• [What is being asked]
Within the records below, reproduce without change the lines from the line that has "(** [Status(value)]: the" through the line that has "Definition _REPLACEABLE : gmap", and only those.

• [Supplied material]
(* ===== verification/Lifecycle.v ===== *)
(** * Lifecycle: job statuses and the store's status fence

    [src/pypepper/scheduler/status.py] and
    [src/pypepper/scheduler/store/lifecycle.py].  Statuses travel as strings in
    job records; the enumeration [Status] is the scheduler's, [status_value]
    its [.value]. *)
From S2P Require Import Prelude.

(** [class Status(StrEnum)]. *)
Inductive Status : Type :=
| UNKNOWN
| INITIALIZING
| SCHEDULED
| IN_PROGRESS
| FAILED
| COMPLETED
| CANCELLED.

#[export] Instance Status_eq_dec : EqDecision Status.
Proof. solve_decision. Defined.

Definition all_statuses : list Status :=
  [UNKNOWN; INITIALIZING; SCHEDULED; IN_PROGRESS; FAILED; COMPLETED; CANCELLED].

(** [Status.X.value]. *)
Definition status_value (s : Status) : string :=
  match s with
  | UNKNOWN => "Unknown"
  | INITIALIZING => "Initializing"
  | SCHEDULED => "Scheduled"
  | IN_PROGRESS => "InProgress"
  | FAILED => "Failed"
  | COMPLETED => "Completed"
  | CANCELLED => "Cancelled"
  end.

(** [Status(value)]: the enum constructor, [ValueError] on an unknown value. *)
Definition Status_of (v : string) : outcome Status :=
  match list_find (λ s, status_value s = v) all_statuses with
  | Some (_, s) => Ret s
  | None => Raise (ValueError (v +:+ " is not a valid Status"))
  end.

(** [_NON_TERMINAL]. *)
Definition _NON_TERMINAL : gset string :=
  {[ status_value UNKNOWN; status_value INITIALIZING;
     status_value SCHEDULED; status_value IN_PROGRESS ]}.

(** [_REPLACEABLE]: incoming status -> the existing statuses it may replace. *)
Definition _REPLACEABLE : gmap string (gset string) :=
  list_to_map
    [ (status_value UNKNOWN, {[ status_value UNKNOWN ]});
      (status_value INITIALIZING, {[ status_value UNKNOWN; status_value INITIALIZING ]});
      (status_value SCHEDULED,
        {[ status_value UNKNOWN; status_value INITIALIZING; status_value SCHEDULED ]});
      (status_value IN_PROGRESS, _NON_TERMINAL);
      (status_value FAILED, _NON_TERMINAL ∪ {[ status_value FAILED ]});
      (status_value COMPLETED, _NON_TERMINAL ∪ {[ status_value COMPLETED ]});
      (status_value CANCELLED, _NON_TERMINAL ∪ {[ status_value CANCELLED ]}) ].

(** [existing_statuses_put_may_replace(incoming_status)]. *)
Definition existing_statuses_put_may_replace (incoming_status : string) : gset string :=
  match _REPLACEABLE !! incoming_status with
  | Some allowed => allowed
  | None => {[ incoming_status ]}
  end.

(** [put_applies(existing_status, incoming_status)]. *)
Definition put_applies (existing_status : option string) (incoming_status : string) : bool :=
  match existing_status with
  | None => true
  | Some existing => bool_decide (existing ∈ existing_statuses_put_may_replace incoming_status)
  end.

(** [put_may_write(...)]: the fence plus the optimistic version check. *)
Definition put_may_write (existing_status : option string) (existing_version : option Z)
    (incoming_status : string) (incoming_version : Z) : bool :=
  match existing_status with
  | None => true
  | Some _ =>
      if negb (put_applies existing_status incoming_status) then false
      else bool_decide (existing_version = Some incoming_version)
  end.

(** ** The enumeration and its values *)
Lemma Status_of_value s : Status_of (status_value s) = Ret s.
Proof. by destruct s. Qed.

#[export] Instance status_value_inj : Inj (=) (=) status_value.
Proof. intros [] []; done. Qed.

Lemma Status_of_Ret v s : Status_of v = Ret s → v = status_value s.
Proof.
  unfold Status_of. destruct (list_find _ _) as [[i s']|] eqn:E; [| done].
  intros [= <-]. by apply list_find_Some in E as (_ & <- & _).
Qed.

Lemma elem_of_all_statuses s : s ∈ all_statuses.
Proof. destruct s; unfold all_statuses; set_solver. Qed.

(** A property of two statuses that is decidable by computation holds when it
    holds on the 49 pairs. *)
Lemma status_pairs_ind (P : Status → Status → bool) :
  forallb (λ a, forallb (P a) all_statuses) all_statuses = true → ∀ a b, P a b = true.
Proof.
  intros H a b. rewrite forallb_forall in H.
  specialize (H a (proj1 (list_elem_of_In _ _) (elem_of_all_statuses a))).
  rewrite forallb_forall in H.
  by apply H, list_elem_of_In, elem_of_all_statuses.
Qed.

(** The fence on known statuses. *)
Definition fence (a b : Status) : bool := put_applies (Some (status_value a)) (status_value b).

Lemma fence_refl a : fence a a = true.
Proof. by destruct a. Qed.

Lemma fence_antisym a b : fence a b = true → fence b a = true → a = b.
Proof. destruct a, b; vm_compute; congruence. Qed.

Lemma fence_trans a b c : fence a b = true → fence b c = true → fence a c = true.
Proof. destruct a, b, c; vm_compute; congruence. Qed.

(** ** The fence on arbitrary status strings *)
Lemma Status_of_dec v : (∃ s, v = status_value s) ∨ (∀ s, v ≠ status_value s).
Proof.
  destruct (decide (v ∈ map status_value all_statuses)) as [H|H].
  - left. apply list_elem_of_fmap in H as (s & -> & _). by exists s.
  - right. intros s ->. apply H, list_elem_of_fmap. exists s. split; [done |].
    apply elem_of_all_statuses.
Qed.

Lemma replaceable_known b x :
  x ∈ existing_statuses_put_may_replace (status_value b) ↔ ∃ a, x = status_value a ∧ fence a b = true.
Proof.
  split.
  - destruct b; unfold existing_statuses_put_may_replace;
      match goal with |- _ ∈ match ?m with _ => _ end → _ =>
        let v := eval vm_compute in m in change m with v end;
      simpl; intros Hx;
      match goal with H : _ ∈ ?s |- _ =>
        assert (x ∈ elements s) as Hx' by (by apply elem_of_elements);
        let l := eval vm_compute in (elements s) in change (elements s) with l in Hx'
      end; clear Hx;
      repeat (apply elem_of_cons in Hx' as [->|Hx']; [
        first [ by exists UNKNOWN | by exists INITIALIZING | by exists SCHEDULED
              | by exists IN_PROGRESS | by exists FAILED | by exists COMPLETED
              | by exists CANCELLED ] |]);
      by apply elem_of_nil in Hx'.
  - intros (a & -> & H). by apply bool_decide_eq_true in H.
Qed.

Lemma replaceable_unknown v :
  (∀ s, v ≠ status_value s) → existing_statuses_put_may_replace v = {[ v ]}.
Proof.
  intros Hv. unfold existing_statuses_put_may_replace, _REPLACEABLE.
  rewrite not_elem_of_list_to_map_1; [done |]. intros Hin.
  change (v ∈ map status_value all_statuses) in Hin.
  apply list_elem_of_fmap in Hin as (s & -> & _). by apply (Hv s).
Qed.

(** A put may replace a status by itself, or a known status by one the machine
    reaches from it; nothing else. *)
Lemma put_applies_cases x y :
  put_applies (Some x) y = true ↔
  x = y ∨ ∃ a b, x = status_value a ∧ y = status_value b ∧ fence a b = true.
Proof.
  unfold put_applies. rewrite bool_decide_eq_true.
  destruct (Status_of_dec y) as [[b ->]|Hy].
  - rewrite replaceable_known. split.
    + intros (a & -> & H). right. by exists a, b.
    + intros [->|(a & b' & -> & Hb & H)]; [exists b; split; [done | apply fence_refl] |].
      apply (inj status_value) in Hb as ->. by exists a.
  - rewrite (replaceable_unknown _ Hy), elem_of_singleton. split; [by left |].
    intros [->|(a & b & _ & -> & _)]; [done |]. by destruct (Hy b).
Qed.

Lemma put_applies_refl x : put_applies (Some x) x = true.
Proof. apply put_applies_cases. by left. Qed.

Lemma put_applies_trans x y z :
  put_applies (Some x) y = true → put_applies (Some y) z = true → put_applies (Some x) z = true.
Proof.
  rewrite !put_applies_cases. intros [->|(a & b & -> & -> & H1)]; [done |].
  intros [<-|(b' & c & Hb & -> & H2)]; right.
  - by exists a, b.
  - apply (inj status_value) in Hb as <-. exists a, c. split_and!; [done .. |].
    by eapply fence_trans.
Qed.

Lemma put_applies_antisym x y :
  put_applies (Some x) y = true → put_applies (Some y) x = true → x = y.
Proof.
  rewrite !put_applies_cases. intros [->|(a & b & -> & -> & H1)]; [done |].
  intros [<-|(b' & a' & Hb & Ha & H2)]; [done |].
  apply (inj status_value) in Hb as <-. apply (inj status_value) in Ha as <-.
  by rewrite (fence_antisym a b).
Qed.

• [Answer for this exercise]
(** [Status(value)]: the enum constructor, [ValueError] on an unknown value. *)
Definition Status_of (v : string) : outcome Status :=
  match list_find (λ s, status_value s = v) all_statuses with
  | Some (_, s) => Ret s
  | None => Raise (ValueError (v +:+ " is not a valid Status"))
  end.

(** [_NON_TERMINAL]. *)
Definition _NON_TERMINAL : gset string :=
  {[ status_value UNKNOWN; status_value INITIALIZING;
     status_value SCHEDULED; status_value IN_PROGRESS ]}.

(** [_REPLACEABLE]: incoming status -> the existing statuses it may replace. *)
Definition _REPLACEABLE : gmap string (gset string) :=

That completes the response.